One more time: Wash. Your. Hands.

A new paper in Anesthesia and Analgesia takes a look at hand hygiene by anesthesia providers and transmission of organisms from their hands to anesthesia equipment and patients' IV stopcocks. The study was performed at Dartmouth and Kathy Kirkland was one of the authors. The study looked at 1st and 2nd cases in selected operating rooms. After cleaning, the anesthesia machine was cultured. Then the anesthesia provider's hands were cultured and after the case the anesthesia machine and patient IV stopcocks were cultured. The room was then cleaned, and the same algorithm for cultures was followed for the second case.

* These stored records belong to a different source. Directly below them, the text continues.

(* ===== verification/VmCopy.v ===== *)
(** * setupkvm and copyuvm

    setupkvm makes an address space that maps the kernel and nothing of the
    user; copyuvm makes one with a copy of the user pages of another.  Both
    either succeed, and then the pages of the new address space are pages
    that were free, or fail and give every page back. *)

From S2P Require Import Prelude Mem KString Kalloc Vm VmInv VmSpace VmAlloc.

Local Open Scope c_scope.
Local Open Scope Z_scope.

(** Nothing but pages of [pages] has been written. *)
Definition only_pages (pages : list Z) (m m' : mem) : Prop :=
  forall a, ~ (exists p, p ∈ pages /\ p <= a < p + PGSIZE) -> m' a = m a.

Lemma only_pages_trans pages m m1 m2 : only_pages pages m m1 -> only_pages pages m1 m2 -> only_pages pages m m2.
Proof. intros H1 H2 a Ha. rewrite H2, H1; done. Qed.

(** ** The kernel part *)

(** The translation after the entries [ks] of kmap, on top of [old] *)
Fixpoint kmapped (ks : list (Z * Z * Z * Z)) (old : Z -> option Z) (va : Z) : option Z :=
  match ks with
  | [] => old va
  | (virt, ps, pe, perm) :: ks' =>
      kmapped ks' (mapped_from old virt ps perm (Z.to_nat (u32 (pe - ps) / PGSIZE))) va
  end.

(** Entries that are aligned, not empty, and above one another from [lo] on *)
Fixpoint kmap_ok (ks : list (Z * Z * Z * Z)) (lo : Z) : Prop :=
  match ks with
  | [] => True
  | (virt, ps, pe, perm) :: ks' =>
      let size := u32 (pe - ps) in
      lo <= virt /\ virt `mod` PGSIZE = 0 /\ 0 <= ps /\ 0 < size /\ size `mod` PGSIZE = 0 /\
      virt + size <= u32_mod /\ ps + size <= u32_mod /\ 0 <= perm < PGSIZE /\ kmap_ok ks' (virt + size)
  end.

(** What the linker script says of the symbol [data] *)
Definition data_ok (data : Z) : Prop :=
  data `mod` PGSIZE = 0 /\ KERNLINK < data < KERNBASE + PHYSTOP.

Lemma kmap_is_ok data : data_ok data -> kmap_ok (kmap data) KERNBASE.
Proof.
  unfold data_ok, kmap, KERNLINK, KERNBASE, PHYSTOP, EXTMEM, DEVSPACE, PGSIZE. intros [Hal Hr]. cbn [kmap_ok].
  rewrite !(u32_small (_ - _)) by (unfold is_u32, u32_mod; lia).
  assert (u32 (0 - 4261412864) = 33554432) as -> by reflexivity.
  unfold PTE_W, u32_mod, PGSIZE. repeat split; try lia; zlia.
Qed.

#[local] Opaque frames tables memset memmove.

Section Copy.
Context (kend : Z) (Hkend : KERNBASE < kend).
Local Abbreviation valid := (valid_page kend).

(** ** An address space under construction

    [d] and what it owns were free in [s], when the free list was [pages];
    [rest] is still free. *)
Record building (d : Z) (pages rest : list Z) (s s' : kmem) : Prop := mkBuilding {
  bd_kmem : kmem_ok kend rest s';
  bd_user : user_ok kend rest (km_mem s') d;
  bd_acct : d :: rest ++ owned (km_mem s') d ≡ₚ pages;
  bd_lock : km_use_lock s' = km_use_lock s;
  bd_only : only_pages pages (km_mem s) (km_mem s');
}.

Lemma building_tables d pages rest s s' q : building d pages rest s s' -> table_page (km_mem s') d q -> q ∈ pages.
Proof.
  intros [_ _ A _ _] [->|(i & Hi & Hq)]; rewrite <- A; [left|]. right. apply elem_of_app. right.
  unfold owned. apply elem_of_app. left. apply elem_of_tables. by exists i.
Qed.

Lemma building_rest d pages rest s s' q : building d pages rest s s' -> q ∈ rest -> q ∈ pages.
Proof. intros [_ _ A _ _] Hq. rewrite <- A. right. apply elem_of_app. by left. Qed.

Lemma building_moves d pages p1 p2 s s1 s2 :
  building d pages p1 s s1 -> moves kend d p1 p2 s1 s2 -> building d pages p2 s s2.
Proof.
  intros Hb [K U A L S T F]. pose proof Hb as [K1 U1 A1 L1 O1]. split; try done.
  - by rewrite A.
  - congruence.
  - eapply only_pages_trans; [done|]. intros a Ha. apply F. intros (q & Hq & Hr). apply Ha. exists q. split; [|done].
    destruct Hq; [by eapply building_rest|by eapply building_tables].
Qed.

(** All pages are back. *)
Definition undone (pages : list Z) (s s' : kmem) : Prop :=
  exists pages', kmem_ok kend pages' s' /\ pages' ≡ₚ pages /\ km_use_lock s' = km_use_lock s /\
    only_pages pages (km_mem s) (km_mem s').

Lemma building_free d pages rest s s1 :
  building d pages rest s s1 -> wp (freevm kend d) (fun _ s' => undone pages s s') s1.
Proof using Hkend.
  intros Hb. pose proof Hb as [K U A L O].
  eapply wp_mono; [by apply (freevm_ok kend Hkend rest s1 d)|]. intros [] s2 (p2 & K2 & P2 & L2 & F2).
  exists p2. split_and!; [done| |congruence|].
  - rewrite P2, <- A. unfold owned. solve_Permutation.
  - eapply only_pages_trans; [done|]. intros a Ha. apply F2. intros (q & Hq & Hr). apply Ha. exists q. split; [|done].
    destruct Hq as [Hq|Hq]; [|by eapply building_tables]. rewrite <- A. right. apply elem_of_app. right.
    unfold owned. apply elem_of_app. by right.
Qed.

Lemma grown_moves d pages rest s s' :
  user_ok kend pages (km_mem s) d -> grown kend d pages rest s s' ->
  (forall k, 0 <= k < NUSER -> uframe (km_mem s') d k = uframe (km_mem s) d k) -> moves kend d pages rest s s'.
Proof.
  intros Hu Hg Heq. pose proof (grown_user kend Hkend d pages rest s s' Hu Hg Heq) as Hu'.
  destruct Hg as [X K S L A T F]. split; try done.
  - unfold owned. by rewrite (frames_eq _ _ d Heq), !(assoc_L (++)), A.
  - destruct X as [l ->]. set_solver.
Qed.

(** Mapping above the user half leaves the user half alone. *)
Lemma mapped_above m m' d virt ps perm n :
  KERNBASE <= virt ->
  (forall va, is_u32 va -> mapping m' d va = mapped_from (mapping m d) virt ps perm n va) ->
  forall k, 0 <= k < NUSER -> uframe m' d k = uframe m d k.
Proof.
  intros Hv Hm k Hk. apply uframe_mapping; [done|]. intros va Hva Hd. rewrite Hm by done. unfold mapped_from.
  rewrite decide_False; [done|]. unfold NUSER, KERNBASE, PGSIZE in *. zlia.
Qed.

Bioptyping of isolates was performed to determine whether the organism on the providers' hands matched the environmental isolates.

The major findings were:

  • The hands of the anesthesia provider were contaminated with one or more major pathogens 66% of the time
  • Bacterial transmission to the IV stopcock set occurred in 11.5% of the cases, with 47% of the isolates matching those on the anesthesia provider's hands
  • Bacterial transmission to the anesthesia machine occurred in 89% of the cases, with 12% of the isolates matching those on the anesthesia provider's hands
Over the past several years much attention has been paid to improving compliance with surgical antimicrobial prophylaxis and improving hand hygiene compliance outside the OR. Moreover, surgical hand hygiene has been an integral part of the OR routine for eons. However, little attention has been paid to hand hygiene compliance by anesthesia personnel. Kathy and her colleagues have probably now changed that. Ok Anesthesia people, wash up!